This study addresses the risk of individual privacy leakage in standard equivalence testing, particularly in high-sensitivity domains such as healthcare. It introduces, for the first time, a unified differentially private two one-sided tests (DP-TOST) framework that enables privacy-preserving inference for both means and proportions. To handle the intractable sampling distributions in small-sample settings, the method employs simulation-based calibration, while integrating careful privacy budget allocation with the TOST paradigm to rigorously control Type I error rates under strong differential privacy guarantees. Theoretical analysis and extensive experiments demonstrate that, under reasonable privacy budgets or sample sizes, the proposed approach achieves statistical power nearly matching that of non-private benchmarks. Its reliability and practical utility are further validated through both simulated data and real-world medical datasets.
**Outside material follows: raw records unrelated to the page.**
(* ===== verification/SelectorProps.v ===== *)
(** * Theorems about the selector

    Every tick is one move the documented cascade warrants; the caller's rate
    and bitrate agree with the selector and never oversubscribe a rung; the pins
    and the safe floor bound the rung; a silent link descends to the floor. *)
From Stdlib Require Import String.
From S2P Require Import Prelude Types Wire Table McsProbe Double Selector SelectorSpec.
Open Scope Z_scope.

(** ** Runs *)
Inductive SelEvent : Type :=
| SReport (r : LinkReport) (now : Z)
| SVerdict (verdict now : Z)
| SPressure (on : bool) (now : Z)
| SEnvironment (channel_mhz bw now : Z)
| SFreeze (until : Z)
| SPin (mn mx : Z)
| STick (now : Z).
Definition sel_step (s : Selector) (e : SelEvent) : option (Selector * SelectorActions) :=
  match e with
  | SReport r now => Some ((on_report s r now).1, SelectorActions_init)
  | SVerdict v now => Some (on_verdict s v now, SelectorActions_init)
  | SPressure on now => Some (set_pressure s on now, SelectorActions_init)
  | SEnvironment ch bw now => Some ((on_rf_environment s ch bw now).1, SelectorActions_init)
  | SFreeze until => Some (csa_freeze s until, SelectorActions_init)
  | SPin mn mx => Some (set_profile_pin s mn mx, SelectorActions_init)
  | STick now => tick s now
  end.
(** What the caller has actuated: the last commit and the last bitrate. *)
Definition Radio : Type := option ProfileCommit * option Z.
Definition actuate (r : Radio) (a : SelectorActions) : Radio :=
  (match a.(sa_commit) with Some c => Some c | None => r.1 end,
   match a.(sa_bitrate_kbps) with Some b => Some b | None => r.2 end).
Fixpoint sel_run (s : Selector) (r : Radio) (l : list SelEvent) : option (Selector * Radio) :=
  match l with
  | [] => Some (s, r)
  | e :: l => '(s, a) ← sel_step s e; sel_run s (actuate r a) l
  end.

(** An input changes neither the table nor the operating point. *)
Definition quiet (s s' : Selector) : Prop :=
  s'.(table_) = s.(table_) /\ s'.(policy_).(max_bitrate_kbps) = s.(policy_).(max_bitrate_kbps) /\
  s'.(op).(rung_) = s.(op).(rung_) /\ s'.(op).(phase_) = s.(op).(phase_) /\
  s'.(op).(pending_target_) = s.(op).(pending_target_) /\ s'.(op).(bitrate_kbps_) = s.(op).(bitrate_kbps_) /\
  s'.(op).(phase_deadline_ms_) = s.(op).(phase_deadline_ms_).
#[export] Instance quiet_po : PreOrder quiet.
Proof. split; [done|]. intros a b c (?&?&?&?&?&?&?) (?&?&?&?&?&?&?). unfold quiet. split_and!; by etrans. Qed.

Lemma reset_environment_quiet s now : same_frame s (reset_environment_state s now) /\ quiet s (reset_environment_state s now).
Proof. unfold reset_environment_state. split; [frame|done]. Qed.
Lemma take_identity_quiet s id now : same_frame s (take_identity s id now) /\ quiet s (take_identity s id now).
Proof.
  unfold take_identity. case_decide; [by split|].
  destruct (reset_environment_quiet (set_intake s (MkIntake (Some id) 0 s.(intake).(last_report_ms_) false s.(intake).(have_smoothing_)
    s.(intake).(rssi_ewma_) s.(intake).(loss_ewma_milli_) s.(intake).(slope_ewma_) s.(intake).(prev_rssi_) s.(intake).(prev_report_ms_)
    s.(intake).(fade_ticks_))) now) as [F Q].
  destruct (bool_decide _); split; done.
Qed.
Lemma on_report_quiet s r now : same_frame s (on_report s r now).1 /\ quiet s (on_report s r now).1.
Proof.
  unfold on_report. destruct (take_identity_quiet s (r.(lr_prefix).(originator), r.(lr_prefix).(session_id)) now) as [F Q].
  set (s1 := take_identity _ _ _) in *. destruct (_ && _); [done|]. simpl.
  destruct (negb _); (split; [etrans; [exact F|]; unfold classify; destruct (_ && _); frame|done]).
Qed.
Lemma on_rf_environment_quiet s ch bw now : same_frame s (on_rf_environment s ch bw now).1 /\ quiet s (on_rf_environment s ch bw now).1.
Proof.
  unfold on_rf_environment. destruct (rf_environment_ _) as [env|]; [|done]. case_decide; [done|]. simpl.
  set (s1 := set_guards s _). destruct (reset_environment_quiet s1 now) as [F Q]. by split.
Qed.
Lemma sel_step_quiet s e : (forall now, e <> STick now) -> shaped s -> exists s',
  sel_step s e = Some (s', SelectorActions_init) /\ quiet s s' /\ shaped s' /\ ((forall mn mx, e <> SPin mn mx) -> same_frame s s').
Proof.
  intros Ht Hs. destruct e as [r now|v now|on now|ch bw now|until|mn mx|now]; [..|by edestruct Ht]; eexists; (split; [done|]).
  1: destruct (on_report_quiet s r now) as [F Q]. 4: destruct (on_rf_environment_quiet s ch bw now) as [F Q].
  1, 4: (split; [done|]; split; [|done]; destruct Q as (_ & _ & ? & _ & ? & _); by apply (shaped_same_op s)).
  1, 2: split_and!; try done; by apply (shaped_same_op s).
  - unfold csa_freeze. destruct (_ >? _); split_and!; try done; by apply (shaped_same_op s).
  - split_and!; try done; [by destruct Hs|]. by intros H; edestruct H.
Qed.

(** ** Rate and bitrate *)
(** What the caller runs is what the selector says; between moves the bitrate
    is that of the rung, during a move that of the lower rung. *)
Definition paced (s : Selector) (r : Radio) : Prop :=
  match s.(op).(phase_) with
  | kPhaseBoot => True
  | ph => exists p, ladder s !! s.(op).(rung_) = Some p /\ r = (Some (commit_of p), Some s.(op).(bitrate_kbps_)) /\
    match ph with
    | kBitrateLead => (s.(op).(pending_target_) < s.(op).(rung_))%nat /\
        exists q, ladder s !! s.(op).(pending_target_) = Some q /\ s.(op).(bitrate_kbps_) = target_bitrate s q
    | kMcsGrace => exists j q, (j < s.(op).(rung_))%nat /\ ladder s !! j = Some q /\ s.(op).(bitrate_kbps_) = target_bitrate s q
    | _ => s.(op).(bitrate_kbps_) = target_bitrate s p
    end
  end.
Lemma quiet_ladder s s' : quiet s s' -> ladder s' = ladder s.
Proof. intros (H & _). unfold ladder. by rewrite H. Qed.
Lemma quiet_target s s' p : quiet s s' -> target_bitrate s' p = target_bitrate s p.
Proof. intros (_ & H & _). unfold target_bitrate. by rewrite H. Qed.
Lemma paced_quiet s s' r : quiet s s' -> paced s r -> paced s' r.
Proof.
  intros Q. pose proof Q as (_ & _ & Hr & Hp & Ht & Hb & _). unfold paced. rewrite Hr, Hp, Ht, Hb, (quiet_ladder _ _ Q).
  destruct (phase_ (op s)); [done| | |].
  - intros (p & ? & ? & E). exists p. by rewrite (quiet_target _ _ _ Q).
  - intros (p & ? & ? & ? & q & ? & E). exists p. split_and!; try done. exists q. by rewrite (quiet_target _ _ _ Q).
  - intros (p & ? & ? & j & q & ? & ? & E). exists p. split_and!; try done. exists j, q. by rewrite (quiet_target _ _ _ Q).
Qed.
Lemma actuate_bitrate c old new a : a.(sa_bitrate_kbps) = None ->
  actuate (Some c, Some old) (bitrate_action old new a) = (match a.(sa_commit) with Some c' => Some c' | None => Some c end, Some new).
Proof.
  intros E. unfold actuate, bitrate_action. destruct (Z.eqb_spec new old) as [->|]; simpl; [|done]. by rewrite E.
Qed.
Protecting individual privacy is essential across research domains, from socio-economic surveys to big-tech user data. This need is particularly acute in healthcare, where analyses often involve sensitive patient information. A typical example is comparing treatment efficacy across hospitals or ensuring consistency in diagnostic laboratory calibrations, both requiring privacy-preserving statistical procedures. However, standard equivalence testing procedures for differences in proportions or means, commonly used to assess average equivalence, can inadvertently disclose sensitive information. To address this problem, we develop differentially private equivalence testing procedures that rely on simulation-based calibration, as the finite-sample distribution is analytically intractable. Our approach introduces a unified framework, termed DP-TOST, for conducting differentially private equivalence testing of both means and proportions. Through numerical simulations and real-world applications, we demonstrate that the proposed method maintains type-I error control at the nominal level and achieves power comparable to its non-private counterpart as the privacy budget and/or sample size increases, while ensuring strong privacy guarantees. These findings establish a reliable and practical framework for privacy-preserving equivalence testing in high-stakes fields such as healthcare, among others.